Der Mensch, der über seine eigene Dummheit lacht, tritt in jenem Augenblick aus seinem Ego heraus. In der Mevlevî-Weisheitslehre gibt es den Begriff kahkaha-i Hak (das Lachen der Wahrheit): In dem Augenblick, in dem jemand von außen auf seinen eigenen Zustand blicken und lachen kann, erlebt er eine Art Vorgestalt der Auslöschung im Göttlichen (fenâ). Die Hodscha-Schwänke sind das alltägliche Werkzeug dieser Erziehung.

3. Der Humor ist Übertragung des Zustands, nicht Übertragung der Doktrin.

Im Sufismus geschieht die wahre Übertragung der Lehre von Zustand zu Zustand (hâl), nicht von Worten zu Worten. Ein Schwank schafft zwischen Erzähler und Zuhörer einen geteilten Augenblick; der Funke der Erleuchtung in jenem Augenblick bewirkt eine weit tiefere Übertragung als das Lesen eines Buches. Genau dies steht im Zentrum der Tradition des Gesprächs (sohbet).

Die dreidimensionale Pädagogik des Hodscha

Die Methode des Hodscha wirkt auf drei Ebenen zugleich:

1. Die Ebene der oberflächlichen Unterhaltung: Das Kind hört den Schwank, lacht, vergnügt sich. Das genügt; es ist nicht einmal nötig, etwas anderes zu erwarten.

2. Die gesellschaftlich-kritische Ebene: Der Erwachsene hört den Schwank und ahnt die Kritik an den Richtern, den Pilgern, den Nachbarn und an seiner eigenen niederen Seele. Eine Art gesellschaftlicher Spiegelung.

3. Die geistlich-erweckende Ebene: Wer dem geistlichen Weg zugeneigt ist, hört den Schwank und sieht jene Dummheit, jene Inkonsequenz, jenen Hochmut in sich selbst. Der Schwank flammt Jahre später, in einem ganz unzusammenhängenden Augenblick, plötzlich auf und trägt zur Erweckung bei.

Diese dreistufige Struktur rückt den Hodscha auch ins Interessenfeld der modernen Bildungstheorie. Howard Gardners Theorie der multiplen Intelligenzen, Jerome Bruners Ansatz der Erzählpädagogik, Paulo Freires kritische Pädagogik — sie alle systematisieren, was der Hodscha schon Jahrhunderte zuvor intuitiv anwandte.

Der Hodscha in der zeitgenössischen türkischen Geistesgeschichte

Die türkische Geistesgeschichte nach der Republikgründung hat sich den Nasreddîn Hodscha in verschiedenen Lagern auf verschiedene Weise angeeignet:

Volkstümlich-laizistisches Lager: Es liest den Hodscha als Weisen des Volkes und drängt seine religiöse Identität in den Hintergrund. Dies ist der Ansatz von Pertev Naili Boratav und der links-folkloristischen Schule. Der Hodscha ist das Symbol des Volksverstandes und der Weisheit des gewöhnlichen Menschen; seine sufisch-mystische Dimension wird abgemildert.

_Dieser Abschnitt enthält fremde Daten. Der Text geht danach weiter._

(** ** What a round admits, kills and rejects *)

Lemma evict_body_inv pid aid (heap heap' : priority_queue) hw hw' k :
  evict_body pid aid heap hw = Ok (heap', hw', k) ->
  ∃ tp ta, threads hw !! pid = Some tp ∧ threads hw !! aid = Some ta ∧
    pending_threads hw' = tail (pending_threads hw) ∧
    (((priority ta < priority tp)%Q ∧ heap' = pq_pop heap ∧ k = [aid] ∧
      active_threads hw' = {[pid]} ∪ (active_threads hw ∖ {[aid]}) ∧
      thread_exec_order hw' = thread_exec_order hw ++ [pid]) ∨
     ((priority tp <= priority ta)%Q ∧ heap' = heap ∧ k = [] ∧
      active_threads hw' = active_threads hw ∧
      thread_exec_order hw' = thread_exec_order hw)).
Proof.
  unfold evict_body. intros H.
  bind_inv H. rename a into tp. bind_inv H. rename a into ta.
  apply GetThread_Ok in Ha, Ha0. exists tp, ta. split; [done |]. split; [done |].
  unfold GetPriority in H. destruct (Qltb _ _) eqn:Hlt.
  - apply Qltb_lt in Hlt. bind_inv H. bind_inv H. injection H as <- <- <-.
    apply KillThread_inv in Ha1 as (? & _ & ->).
    apply ActivateThread_inv in Ha2 as (? & _ & ->).
    split; [done |]. left. by repeat split.
  - apply Qltb_ge in Hlt. bind_inv H. injection H as <- <- <-.
    apply update_thread_inv in Ha1 as (? & _ & ->).
    split; [done |]. right. by repeat split.
Qed.

Lemma evict_loop_outcome pend (heap : priority_queue) hw killed hw' killed_f :
  evict_loop pend heap hw killed = Ok (hw', killed_f) ->
  pending_threads hw = pend ->
  (∀ i, i ∈ pend -> i ∉ heap.*2) ->
  ∃ k adm, killed_f = killed ++ k ∧
    thread_exec_order hw' = thread_exec_order hw ++ adm ∧
    adm `sublist_of` pend ∧ k `sublist_of` heap.*2 ∧
    length adm = length k ∧
    active_threads hw' =
      (active_threads hw ∪ list_to_set adm) ∖ list_to_set k.
Proof.
  revert heap hw killed.
  induction pend as [| pid rest IH]; intros heap hw killed H Hp Hsep.
  - injection H as <- <-. exists [], []. rewrite !app_nil_r.
    repeat split; [done | apply sublist_nil_l | set_solver].
  - destruct heap as [| [q aid] heap2].
    { injection H as <- <-. exists [], []. rewrite !app_nil_r.
      repeat split; [apply sublist_nil_l | done | set_solver]. }
    rewrite evict_loop_cons in H. simpl snd in H. bind_inv H.
    destruct a as [[heap1 hw1] k1].
    apply evict_body_inv in Ha as (tp & ta & _ & _ & Hp1 & Hcase).
    rewrite Hp in Hp1. cbn [tail] in Hp1.
    assert (pid ≠ aid) as Hne.
    { intros ->. apply (Hsep aid); [left |]. cbn [fmap list_fmap snd]. left. }
    assert (∀ i, i ∈ rest -> i ≠ aid ∧ i ∉ heap2.*2) as Hsep2.
    { intros i Hi. specialize (Hsep i). cbn [fmap list_fmap snd] in Hsep.
      set_solver. }
    destruct Hcase as [(_ & -> & -> & Hact1 & Hord1) | (_ & -> & -> & Hact1 & Hord1)].
    + apply IH in H as (k & adm & -> & Hord & Hadm & Hk & Hlen & Hact);
        [| done | intros i Hi; by apply Hsep2].
      unfold pq_pop in Hk. cbn [tail] in Hk.
      exists (aid :: k), (pid :: adm). rewrite <- app_assoc.
      split; [done |]. split; [by rewrite Hord, Hord1, <- app_assoc |].
      split; [by apply sublist_skip |].
      split; [cbn [fmap list_fmap snd]; by apply sublist_skip |].
      split; [simpl; by rewrite Hlen |].
      rewrite Hact, Hact1.
      assert (aid ∉ adm) as Haid.
      { intros Hin. destruct (Hsep2 aid) as [Hx _]; [| done].
        by eapply elem_of_sublist. }
      assert (pid ∉ k) as Hpid.
      { intros Hin. apply (Hsep pid); [left |].
        cbn [fmap list_fmap snd]. right. by eapply elem_of_sublist. }
      set_solver.
    + apply IH in H as (k & adm & -> & Hord & Hadm & Hk & Hlen & Hact);
        [| done | intros i Hi; specialize (Hsep i); set_solver].
      exists k, adm. rewrite app_nil_r.
      split; [done |]. split; [by rewrite Hord, Hord1 |].
      split; [by apply sublist_cons |].
      split; [done |]. split; [done |]. by rewrite Hact, Hact1.
Qed.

Islamisch-sufisches Lager: Es hebt den Hodscha als hanafitischen Rechtsgelehrten, geistlichen Altmeister (pîr) hervor. Die Schule von Idries Shah und ihre türkischen Anhänger (der Kreis um Cemâlnur Sargut, einige Schriften von Hayrettin Karaman) repräsentieren diesen Ansatz. Der Humor des Hodscha ist die Oberfläche einer tiefen sufischen Pädagogik.

Vergleichend-universalistisches Lager: Es liest den Hodscha als die türkisch-anatolische Version des globalen Trickster-Weisen-Archetyps. Der Ansatz von Doris Lessing und Robert Ornstein; von den modernen türkischen Forschern Sahin Köktürk und Pervin Ergun. Der Hodscha ist ein Weltphänomen.

Bildungs-pädagogisches Lager: Es bewertet die Hodscha-Schwänke als lehrhaftes Material im Unterricht. Die moderne Bildungspsychologie (Jerome Bruners Erzählpädagogik) betrachtet die Hodscha-Schwänke als begriffliche Bausteine.

Diese vielfältigen Lesarten zeigen, dass der Hodscha weniger eine historische Person als eine geistlich-kulturelle Quelle geworden ist; aus ihr gibt es ein Wasser, von dem jeder schöpfen kann.

Das eigentliche Erbe des Nasreddîn Hodscha besteht darin, dass er der stärkste Zeuge der anatolischen Geographie für die Wahrheit ist, dass Weisheit nicht mit Ernst, sondern mit einem bewussten Humor getragen werden kann. Der Hodscha, der rückwärts auf dem Esel reitet, ist in Wahrheit der einzige, der vorwärts auf das Ross der Wahrheit steigt.